## Topic Modeling On Translink Tweets

Topic Modeling aims to find the topics (or clusters) inside a corpus of texts (like mails or news articles), without knowing those topics at first. Here lies the real power of Topic Modeling, you don’t need any labeled or annotated data, only raw texts, and from this chaos Topic Modeling algorithms will find the topics your texts are about!

The most popular approach for Topic Modeling is Latent Dirichlet Allocation (LDA).

### What does LDA do?

LDA’s approach to topic modeling considers each document as a collection of topics in a certain proportion. And each topic as a collection of keywords, again, in a certain proportion.

A topic is nothing but a collection of dominant keywords that are typical representatives. Just by looking at the keywords, you can identify what the topic is all about.

Once you provide the algorithm with the number of topics, all it does it to rearrange the topics distribution within the documents and keywords distribution within the topics to obtain a good composition of topic-keywords distribution.




### Preprocessing
We will need to remove frequency used words that are not helpful like 'the', 'a', ... These are called  `stopwords'.

We also need to lemmalize the words. Lemmatization is nothing but converting a word to its root word. For example: the lemma of the word ‘machines’ is ‘machine’. Likewise, ‘walking’ –> ‘walk’, ‘mice’ –> ‘mouse’ and so on.

### Remove Stopwords, Make Bigrams and Lemmatize
Bigrams are two words frequently occurring together in the document. Trigrams are 3 words frequently occurring.
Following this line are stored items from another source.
(** An operation on the value at an address. *)
Lemma at_address {A} (op : TableOp) (m : ST TW A) (f : A → TableRes) r w SS a s :
  (∀ s, run_op op s = (x ← m; mret (f x)) s) → repr (tr_tables r) w SS → valid_address a →
  stored_at SS a = Some s → (∀ x, op_target op x = Address.offset a) →
  (∀ t mi, tr_tables r !! tier_of a = Some t → mi !! Address.offset a = Some s → op_pre t mi op) →
  op_stores comp op → room (tr_tables r) (op_bound op) →
  ∃ x w' ts mi mi' SS', on_tier (tier_of a) m (r, w) = (Ok x, (set_tr_tables ts r, w')) ∧
    mi !! Address.offset a = Some s ∧ store_step mi op (f x) mi' ∧
    tier_done r w SS (op_bound op) ts w' SS' ∧
    ∀ b, valid_address b →
      stored_at SS' b = if decide (a = b) then mi' !! Address.offset a else stored_at SS b.
Proof.
  intros Hm Htb Ha Hs Htg Hpre Hst Hroom.
  assert (Hpre' : ∀ t mi, tr_tables r !! tier_of a = Some t → SS !! tier_of a = Some mi → op_pre t mi op).
  { intros t mi Ht Hmi. apply Hpre; [done|]. unfold stored_at in Hs. by rewrite Hmi in Hs. }
  destruct (on_tier_run op m f r w SS (tier_of a) Hm Htb (tier_of_lt a) Hpre' Hst Hroom) as
    (x & w' & ts & mi & mi' & Hrun & Hmi & Hstep & Hd).
  exists x, w', ts, mi, mi', (<[tier_of a := mi']> SS). split_and!; [done| |done|done|].
  - unfold stored_at in Hs. by rewrite Hmi in Hs.
  - intros b Hb. by eapply stored_at_step.
Qed.

(** Inserting a value: it is stored at an address that was free. *)
Lemma insert_fresh r w SS tier t key val c : repr (tr_tables r) w SS → (tier < SIZE_TIERS)%nat →
  tr_tables r !! tier = Some t → key_wf key → fits t key val → stored_ok comp (stored_new key val c) →
  room (tr_tables r) (31 + Z.of_nat (length val)) →
  ∃ off w' ts SS', on_tier tier (write_insert_plan key val c) (r, w) = (Ok off, (set_tr_tables ts r, w')) ∧
    let a' := Address.new off (wrap8 (Z.of_nat tier)) in
    valid_address a' ∧ tier_of a' = tier ∧ 0 < Address.as_u64 a' ∧ stored_at SS a' = None ∧
    tier_done r w SS (31 + Z.of_nat (length val)) ts w' SS' ∧
    ∀ b, valid_address b →
      stored_at SS' b = if decide (a' = b) then Some (stored_new key val c) else stored_at SS b.
Proof.
  intros Htb Hlt Ht Hkw Hfit Hso Hroom.
  destruct (on_tier_run (OpInsert key val c) (write_insert_plan key val c) ResAddr r w SS tier) as
    (off & w2 & ts2 & m2 & m2' & Hrun & Hm2 & Hst & Hd); try done.
  { intros t' m' Ht' _. rewrite Ht in Ht'. by injection Ht' as <-. }
  pose proof Hst as Hst0. inversion Hst0 as [? ? ? ? ? Hfree Hoff1| | | | | |]; subst.
  assert (Hoff : 1 ≤ off < 2 ^ 48).
  { eapply (tb_stored _ _ _ _ _ _ (td_repr _ _ _ _ _ _ _ Hd) tier);
      [apply list_lookup_insert_eq; by eapply lookup_lt_Some|]. apply lookup_insert_eq. }
  destruct (address_new_loc off tier ltac:(lia) Hlt) as (V1 & V2 & V3 & V4).
  exists off, w2, ts2, (<[tier := <[off := stored_new key val c]> m2]> SS).
  split; [done|]. cbv zeta. split_and!; try done; [apply V4; lia|unfold stored_at; by rewrite V2, V3, Hm2|].
  intros b Hb. rewrite (stored_at_step SS tier m2 _ _ _ _ b Hm2 Hst V1 Hb V2 V3).
  rewrite V3. destruct (decide _); [apply lookup_insert_eq|done].
Qed.

(** ** The plan for a stored value *)

(** The tables and statistics change, the configuration does not. *)
Definition same_config (r r' : TablesRef) : Prop :=
  tr_compression r' = tr_compression r ∧ tr_preimage r' = tr_preimage r ∧
  tr_ref_counted r' = tr_ref_counted r ∧ (is_Some (tr_stats r') ↔ is_Some (tr_stats r)).

Lemma same_config_refl r : same_config r r.
Proof. by split_and!. Qed.

Lemma same_config_trans r1 r2 r3 : same_config r1 r2 → same_config r2 r3 → same_config r1 r3.
Proof. intros (A1 & A2 & A3 & A4) (B1 & B2 & B3 & B4). split_and!; [congruence..|tauto]. Qed.

Lemma same_config_tables r ts : same_config r (set_tr_tables ts r).
Proof. by split_and!. Qed.

Lemma same_config_stats r f : same_config r (update_stats f r).
Proof. split_and!; [done..|]. cbn. by rewrite fmap_is_Some. Qed.

Lemma remove_stats (x : option (Z * Z)) r w : ∃ r',
  (match x with
   | Some (compressed_size, uncompressed_size) =>
       on_stats (ColumnStats.remove_val uncompressed_size compressed_size)
   | None => mret tt
   end) (r, w) = (Ok tt, (r', w)) ∧ tr_tables r' = tr_tables r ∧ same_config r r'.
Proof.
  destruct x as [[p q]|].
  - eexists. split; [reflexivity|]. split; [done|apply same_config_stats].
  - exists r. split; [done|]. split; [done|apply same_config_refl].
Qed.

(** What becomes of the stored value [s] under the key: its address and value
    afterwards. This is the contract of the plan. *)
Definition value_spec (pre : bool) (s : Stored) (val : option bytes) (oa' : option Address)
    (s' : Stored) : Prop :=
  match val with
  | Some v =>
      is_Some oa' ∧
      if rc then s' = with_rc (Z.min LOCKED_REF (s_rc s + 1)) s
      else if pre then s' = s
      else plain_value comp s' v ∧ s_rc s' = 1 ∧ s_key s' = s_key s
  | None =>
      if rc then
        if s_rc s =? LOCKED_REF then is_Some oa' ∧ s' = s
        else if s_rc s =? 1 then oa' = None
        else is_Some oa' ∧ s' = with_rc (s_rc s - 1) s
      else oa' = None
  end.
Gensim’s Phrases model can build and implement the bigrams, trigrams, quadgrams and more. The two important arguments to Phrases are min_count and threshold. The higher the values of these param, the harder it is for words to be combined to bigrams.

### Loading required packages

In [1]:
import re
import numpy as np
import pandas as pd
import nltk
from pprint import pprint
# Gensim
import gensim
import gensim.corpora as corpora
from gensim.utils import simple_preprocess
from gsdmm.mgp import MovieGroupProcess
from gensim.models import CoherenceModel
nltk.download('stopwords')

# Plotting tools
import pyLDAvis
import pyLDAvis.gensim  # don't skip this
import matplotlib.pyplot as plt
%matplotlib inline

[nltk_data] Downloading package stopwords to
[nltk_data]     C:\Users\acer\AppData\Roaming\nltk_data...
[nltk_data]   Package stopwords is already up-to-date!


In [2]:
# NLTK Stop words
from nltk.corpus import stopwords
stop_words = stopwords.words('english')
stop_words.extend(['https', '@', 's', 'http', 'co', 'woman', 'man','translink'])

In [3]:
# Import Dataset
df = pd.read_csv('translink.csv').sample(frac=1, random_state=0)
df[['TweetText','TweetDateTime','Followers','Friends','Statuses','Favourites','Sentiment']].head()

  interactivity=interactivity, compiler=compiler, result=result)


Unnamed: 0,TweetText,TweetDateTime,Followers,Friends,Statuses,Favourites,Sentiment
25559,@TransLink kudos to the driver of 100 bus this...,2015-11-15 21:22,62,142,3130,9385,Negative
251957,"@scronide Thank you, will let control know.^jd",2013-11-14 2:43,0,0,0,0,
84769,@TransLink first trains leaving new west stn,2016-04-10 14:57,89,610,160,214,Positive
40636,@TransLink whats going on with 16 southbound o...,2016-12-19 3:49,225,320,209,4,Negative
299766,@TransLink Lougheed station is so crowded righ...,2018-11-13 15:51,11,7,5,1,Neutral


In [4]:
# Convert to list
data = df.TweetText.values.tolist()

print(data[0])

@TransLink kudos to the driver of 100 bus this AM who refused to leave woman in distress along Marine Dr #thingsmoreimportantthanbeinglate


### Tokenize each sentence

Here we tokenize each sentence into a list of words, removing punctuations and unnecessary characters altogether.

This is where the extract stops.